Supreme Court paves way for constitutional petition

Richard Mugisha (right) engages his legal team . Courtesy.

The Supreme Court on Friday ruled that a petition against some sections of the Penal Code could go ahead as they met all legal requirements.

The petition was filed local lawyer Richard Mugisha through his lawyers Moise Nkundabarashi and Florida Kabasinga of Certa law firm.

Early in December, Mugisha through his lawyers,  filed a constitutional petition challenging the provisions in the penal law that came into force in August 2018.

Mugisha who is also a senior partner and co-founder of Trust Law Chambers challenged six articles namely: Insults or defamation against the President of the Republic (Art: 236, humiliation of national authorities and persons in charge of public service (Art: 233) and Public defamation of religious rituals (Art: 154)

Others are desertion of the marital home (Art: 139), Adultery (Art: 136) and Concubinage (Art: 138).

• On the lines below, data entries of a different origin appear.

(** * The voila crypto dashboard: exchange-rate refresh

    A shallow embedding of the logic cells of
    [openbb_terminal/dashboards/voila/crypto.ipynb]: the ticker list
    [COIN_LIST], the module-level dictionary [exchange_rates], the function
    [get_exchange_rate] and the button callback [show_rates].

    Python values are modelled as follows.
    - A close price is a [numpy.float64], here a binary64 primitive float.
    - A pandas [DataFrame] is its list of named columns, a [Series] the list
      of its values; [df["Close"]] and [.iloc[i]] raise as pandas does.
    - Exceptions are values of [exn]; a computation returns [Ok v] or
      [Raise e].  Only subclasses of Python's [Exception] are modelled, the
      class the handler of [show_rates] names.
    - The notebook's mutable globals ([exchange_rates], [grid.children]) and
      the outside world are the fields of [State]; a statement is a state
      transformer that may raise.  What a run does outside the notebook (a
      load from the data source, an assignment to [grid.children], which
      the widget framework displays) is recorded in [trace], in the order
      in which it happens.
    - What the notebook does not define is a parameter: the data source
      [openbb.crypto.load], Python's [str] on a float, and the binding of the
      global name [api] when [show_rates] runs. *)

From Stdlib Require Import ZArith String Ascii List Floats Lia.
From stdpp Require Import base option list gmap strings.
Import ListNotations.

Local Open Scope Z_scope.

(** ** Python values *)

Inductive exn : Type :=
| NameError (name : string)
| KeyError (key : string)
| IndexError
| Exception (msg : string).
Lemma vigenere_char_undo (key : str) (ki : Z) (c : uchar) :
  is_ascii c = true ->
  isalpha (vigenere_char 1 key ki c) = isalpha c /\
  vigenere_char (-1) key ki (vigenere_char 1 key ki c) = c.
Proof.
  intros Hc. unfold vigenere_char. cbv zeta.
  set (shift := nth (Z.to_nat (ki mod len key)) key 0 - 65).
  destruct (ascii_cases c Hc) as [Hu|[Hl|(Ha & Hnu & Hnl)]].
  - destruct (upper_letter c Hu) as (-> & _ & ->).
    pose proof (chr_arg_range (c + 1 * shift - 65)) as [Hr _].
    destruct (upper_letter _ Hr) as (-> & _ & ->).
    split; [reflexivity|].
    rewrite Z.mul_1_l.
    replace ((c + shift - 65) mod 26 + 65 + -1 * shift - 65)
      with ((c + shift - 65) mod 26 + 65 + - shift - 65) by ring.
    apply shift_undo. lia.
  - destruct (lower_letter c Hl) as (-> & _ & ->).
    pose proof (chr_arg_range (c + 1 * shift - 97)) as [_ Hr].
    destruct (lower_letter _ Hr) as (-> & _ & ->).
    split; [reflexivity|].
    rewrite Z.mul_1_l.
    replace ((c + shift - 97) mod 26 + 97 + -1 * shift - 97)
      with ((c + shift - 97) mod 26 + 97 + - shift - 97) by ring.
    apply shift_undo. lia.
  - destruct (ascii_other c Ha Hnu Hnl) as (_ & _ & Hna).
    rewrite !Hna. split; reflexivity.
Qed.

Lemma vigenere_text_undo (key : str) (text : str) (ki : Z) :
  ascii_text text ->
  vigenere_text (-1) key ki (vigenere_text 1 key ki text) = text.
Proof.
  intros Ht. revert ki. induction Ht as [|c text Hc _ IH]; intros ki;
    [reflexivity|].
  cbn [vigenere_text].
  destruct (vigenere_char_undo key ki c Hc) as [-> ->].
  now rewrite IH.
Qed.

Lemma vigenere_undo (text key : str) :
  upper key <> [] -> ascii_text text ->
  exists ciphertext,
    vigenere_encrypt text key = Ok ciphertext /\
    len ciphertext = len text /\
    vigenere_decrypt ciphertext key = Ok text.
Proof.
  intros Hk Ht. exists (vigenere_text 1 (upper key) 0 text).
  split; [now apply vigenere_encrypt_text|]. split.
  - unfold len. f_equal. generalize 0.
    induction text as [|c text IH]; intros ki; [reflexivity|].
    cbn [vigenere_text List.length]. f_equal. apply IH.
    now inversion Ht.
  - rewrite vigenere_decrypt_text by assumption.
    now rewrite vigenere_text_undo.
Qed.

Explaining article per article, Mugisha, through his lawyers argued that some of the provisions in the new penal law were against the letter and spirit of the constitution and some conventions to which Rwanda is a signatory.

However, Principal State Attorney Speciose Kabibi challenged the legitimacy of Mugisha’s petition saying that he was not directly affected by any of the articles he was challenging.

The Supreme Court had adjourned the hearing to deliberate on the objections by the principal attorney before the case can proceed to its substantive phase.

And, on Friday, the five senior Judge-bench led by Chief Justice Prof. Sam Rugege ruled in the favour of the petitioner.

“Mugisha's petition is legitimate and he has genuine interest as a citizen to do so,” ruled Rugege

“As a practising lawyer, he represents people and understands legal affairs. He has the right to petition provisions that contravene the letter and spirit of the Rwandan Constitution" he added

Rugege ordered all concerned parties to submit their written submissions before the February 28 when the trial resumes.